A Message from the President
After reading the news of George Floyd’s death, I am horrified. And I wish I could say I was surprised. As the days have gone by, and we see video, and hear more from witnesses and his family, the news continues to be grim. The images and the story bring back so many other incidents—the violent deaths of Breonna Taylor and Ahmaud Arbery, and what happened in Central Park with Christian Cooper. These events are all too common in our country, historically and today.
From shouts of “hands up” reminding us of Michael Brown, to the gut-wrenching plea of “I can’t breathe” that will forever bring up memories of Eric Garner, this is all too terrifyingly familiar. Like after the death of Sandra Bland, the community is expressing outrage over the injustices that continue to occur in our communities. We have heard before that things will change, but this is one of those weeks when I can’t help but feel that things have not changed.

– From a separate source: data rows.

(* ===== verification/Bytes.v ===== *)
(** * Structures in arrays of bytes

    Little-endian integers of [n] bytes, and the bytes of an array from an offset
    on: what the code reads and writes through a cast of [bp->data]. *)

From S2P Require Import Prelude.

(** The integer whose bytes, least significant first, are the list. *)
Fixpoint le_of_bytes (l : list Z) : Z :=
  match l with [] => 0 | b :: l => b + 256 * le_of_bytes l end.

(** [n] bytes from offset [off], and the array with [new] written at [off]. *)
Definition slice {A} (off n : nat) (l : list A) : list A := take n (drop off l).
Definition splice {A} (off : nat) (new l : list A) : list A :=
  take off l ++ new ++ drop (off + length new) l.

Definition le_at (n : nat) (off : Z) (l : list Z) : Z := le_of_bytes (slice (Z.to_nat off) n l).
Definition put_le (n : nat) (off v : Z) (l : list Z) : list Z :=
  splice (Z.to_nat off) (le_bytes n v) l.

Definition byte (b : Z) : Prop := 0 <= b < 256.

Lemma length_le_bytes n v : length (le_bytes n v) = n.
Proof. revert v. induction n; intros v; simpl; [done|by f_equal]. Qed.

Lemma le_bytes_byte n v : Forall byte (le_bytes n v).
Proof.
  revert v. induction n; intros v; simpl; constructor; [|done].
  unfold byte, u8. apply Z.mod_pos_bound. lia.
Qed.

Lemma le_of_bytes_range l :
  Forall byte l -> 0 <= le_of_bytes l < 256 ^ Z.of_nat (length l).
Proof.
  induction 1 as [|b l Hb _ IH]; simpl; [lia|].
  rewrite Nat2Z.inj_succ, Z.pow_succ_r by lia. unfold byte in Hb. lia.
Qed.

Lemma le_of_bytes_le_bytes n v : le_of_bytes (le_bytes n v) = v mod 256 ^ Z.of_nat n.
Proof.
  revert v. induction n as [|n IH]; intros v; cbn [le_bytes le_of_bytes].
  { change (256 ^ Z.of_nat 0) with 1. by rewrite Z.mod_1_r. }
  rewrite IH, Nat2Z.inj_succ, Z.pow_succ_r by lia. unfold u8. change (2 ^ 8) with 256.
  rewrite Z.rem_mul_r; lia.
Qed.

Lemma le_bytes_le_of_bytes l : Forall byte l -> le_bytes (length l) (le_of_bytes l) = l.
Proof.
  induction 1 as [|b l Hb Hl IH]; simpl; [done|]. unfold byte in Hb. f_equal.
  - unfold u8. change (2 ^ 8) with 256. rewrite (Z.mul_comm 256), Z_mod_plus_full.
    by apply Z.mod_small.
  - rewrite Z.mul_comm, Z.div_add, (Z.div_small b) by lia. by rewrite Z.add_0_l.
Qed.

Section splice.
Context {A : Type}.
Implicit Types new l : list A.

Lemma length_slice off n l : (off + n <= length l)%nat -> length (slice off n l) = n.
Proof. intros. unfold slice. rewrite length_take, length_drop. lia. Qed.

Lemma length_splice off new l :
  (off + length new <= length l)%nat -> length (splice off new l) = length l.
Proof. intros. unfold splice. rewrite !length_app, length_take, length_drop. lia. Qed.

Lemma slice_splice_eq off new l :
  (off + length new <= length l)%nat -> slice off (length new) (splice off new l) = new.
Proof.
  intros. unfold slice, splice. rewrite drop_app_ge by (rewrite length_take; lia).
  rewrite length_take, Nat.min_l, Nat.sub_diag, drop_0 by lia. apply take_app_length.
Qed.

Lemma lookup_splice off new l i :
  (off + length new <= length l)%nat ->
  splice off new l !! i =
  if decide (off <= i < off + length new)%nat then new !! (i - off)%nat else l !! i.
Proof.
  intros Hl. unfold splice. case_decide as Hi.
  - rewrite lookup_app_r by (rewrite length_take; lia).
    rewrite length_take, Nat.min_l by lia. by rewrite lookup_app_l by lia.
  - destruct (decide (i < off)%nat).
    + rewrite lookup_app_l by (rewrite length_take; lia). by rewrite lookup_take_lt.
    + rewrite lookup_app_r by (rewrite length_take; lia).
      rewrite length_take, Nat.min_l by lia. rewrite lookup_app_r by lia.
      rewrite lookup_drop. f_equal. lia.
Qed.

Lemma lookup_slice off n l i :
  slice off n l !! i = if decide (i < n)%nat then l !! (off + i)%nat else None.
Proof.
  unfold slice. case_decide.
  - by rewrite lookup_take_lt, lookup_drop.
  - by rewrite lookup_take_ge by lia.
Qed.

Lemma slice_splice_ne off new l off' n :
  (off + length new <= length l)%nat ->
  (off' + n <= off \/ off + length new <= off')%nat ->
  slice off' n (splice off new l) = slice off' n l.
Proof.
  intros Hl Hd. apply list_eq. intros i. rewrite !lookup_slice. case_decide; [|done].
  rewrite lookup_splice by done. rewrite decide_False; [done|lia].
Qed.

Lemma splice_id off l n : (off + n <= length l)%nat -> splice off (slice off n l) l = l.
Proof.
  intros. apply list_eq. intros i. rewrite lookup_splice by (rewrite length_slice; lia).
  rewrite length_slice by lia. case_decide; [|done]. rewrite lookup_slice, decide_True by lia.
  f_equal. lia.
Qed.

Lemma splice_splice off new new' l :
  length new = length new' -> (off + length new <= length l)%nat ->
  splice off new (splice off new' l) = splice off new l.
Proof.
  intros Hn Hl. apply list_eq. intros i.
  rewrite lookup_splice by (rewrite length_splice; lia).
  rewrite !lookup_splice by lia. rewrite <- Hn. by case_decide.
Qed.
End splice.

Lemma Forall_splice (P : Z -> Prop) off new l :
  Forall P new -> Forall P l -> Forall P (splice off new l).
Proof.
  intros. unfold splice. repeat apply Forall_app_2; [by apply Forall_take|done|].
  by apply Forall_drop.
Qed.

Lemma length_put_le n off v l :
  (Z.to_nat off + n <= length l)%nat -> length (put_le n off v l) = length l.
Proof. intros. unfold put_le. by rewrite length_splice by (rewrite length_le_bytes; lia). Qed.

Lemma le_at_put_le_eq n off v l :
  (Z.to_nat off + n <= length l)%nat -> le_at n off (put_le n off v l) = v mod 256 ^ Z.of_nat n.
Proof.
  intros. unfold le_at, put_le.
  rewrite <- (length_le_bytes n v) at 1.
  rewrite slice_splice_eq by (rewrite length_le_bytes; lia). apply le_of_bytes_le_bytes.
Qed.

Lemma le_at_put_le_ne n off v n' off' l :
  0 <= off -> 0 <= off' -> (Z.to_nat off + n <= length l)%nat ->
  off' + Z.of_nat n' <= off \/ off + Z.of_nat n <= off' ->
  le_at n' off' (put_le n off v l) = le_at n' off' l.
Proof.
  intros. unfold le_at, put_le.
  rewrite slice_splice_ne; [done|rewrite length_le_bytes; lia..].
Qed.

#[global] Arguments slice : simpl never.
#[global] Arguments splice : simpl never.
#[global] Arguments le_at : simpl never.
#[global] Arguments put_le : simpl never.

(** The array of the [count] unsigned integers from offset [off]. *)
Definition uints_at (off : Z) (count : nat) (l : list Z) : list Z :=
  (fun i => le_at 4 (off + 4 * Z.of_nat i) l) <$> seq 0 count.

Fixpoint put_uints (off : Z) (vs : list Z) (l : list Z) : list Z :=
  match vs with
  | [] => l
  | v :: vs => put_uints (off + 4) vs (put_le 4 off v l)
  end.

Lemma length_put_uints off vs l :
  0 <= off -> off + 4 * Z.of_nat (length vs) <= Z.of_nat (length l) ->
  length (put_uints off vs l) = length l.
Proof.
  revert off l. induction vs as [|v vs IH]; intros off l Ho Hl; simpl in *; [done|].
  assert (length (put_le 4 off v l) = length l) by (apply length_put_le; lia).
  rewrite IH by lia. done.
Qed.

Lemma le_at_put_uints_ne off vs n' off' l :
  0 <= off -> 0 <= off' -> off + 4 * Z.of_nat (length vs) <= Z.of_nat (length l) ->
  off' + Z.of_nat n' <= off \/ off + 4 * Z.of_nat (length vs) <= off' ->
  le_at n' off' (put_uints off vs l) = le_at n' off' l.
Proof.
  revert off l. induction vs as [|v vs IH]; intros off l Ho Ho' Hl Hd; simpl in *; [done|].
  assert (length (put_le 4 off v l) = length l) by (apply length_put_le; lia).
  rewrite IH by lia. apply le_at_put_le_ne; lia.
Qed.

Lemma uints_at_put_uints off vs l :
  0 <= off -> off + 4 * Z.of_nat (length vs) <= Z.of_nat (length l) ->
  uints_at off (length vs) (put_uints off vs l) = u32 <$> vs.
Proof.
  revert off l. induction vs as [|v vs IH]; intros off l Ho Hl; [done|].
  cbn [put_uints length] in *.
  assert (Hlen : length (put_le 4 off v l) = length l) by (apply length_put_le; lia).
  unfold uints_at. rewrite fmap_cons. cbn [seq]. rewrite fmap_cons. f_equal.
  - rewrite le_at_put_uints_ne by lia. rewrite Z.add_0_r, le_at_put_le_eq by lia. done.
  - rewrite <- (IH (off + 4) (put_le 4 off v l)) by lia. unfold uints_at.
    rewrite <- fmap_S_seq, <- list_fmap_compose. apply list_fmap_ext. intros i x _.
    unfold compose. f_equal. lia.
Qed.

At these times I worry about colleagues and neighbors. Are they afraid to go on a run by themselves? I worry about students, who may be wondering, could this happen to me? And I worry for the fragile fabric of our community, which—acknowledging our national and own institutional history—we are trying, with great effort, to strengthen.
That all of this is coming at a time when our nation should be standing together to fight a powerful and elusive virus makes it all the more devastating—particularly as we know that Black, Latinx, and Indigenous communities are disproportionately dying from COVID-19, and Asians and Asian Americans have experienced increased discrimination during this pandemic. Tragedies like the death of George Floyd remind us that we still have an equally insidious and lethal force—racism—tearing our social fabric.
I do not have an answer for how to keep this from happening in our world. But we might each ask ourselves how we can help end the cycles of violence that we see perpetuated against members of our human family. Wherever you are physically in the world right now, you might call a friend. Talk about the pain you are feeling, or offer words of strength if you can. Reach out to one of the many organizations that are developing a response to the violence committed against George Floyd and so many others. Each one of these black lives mattered. We need to say that.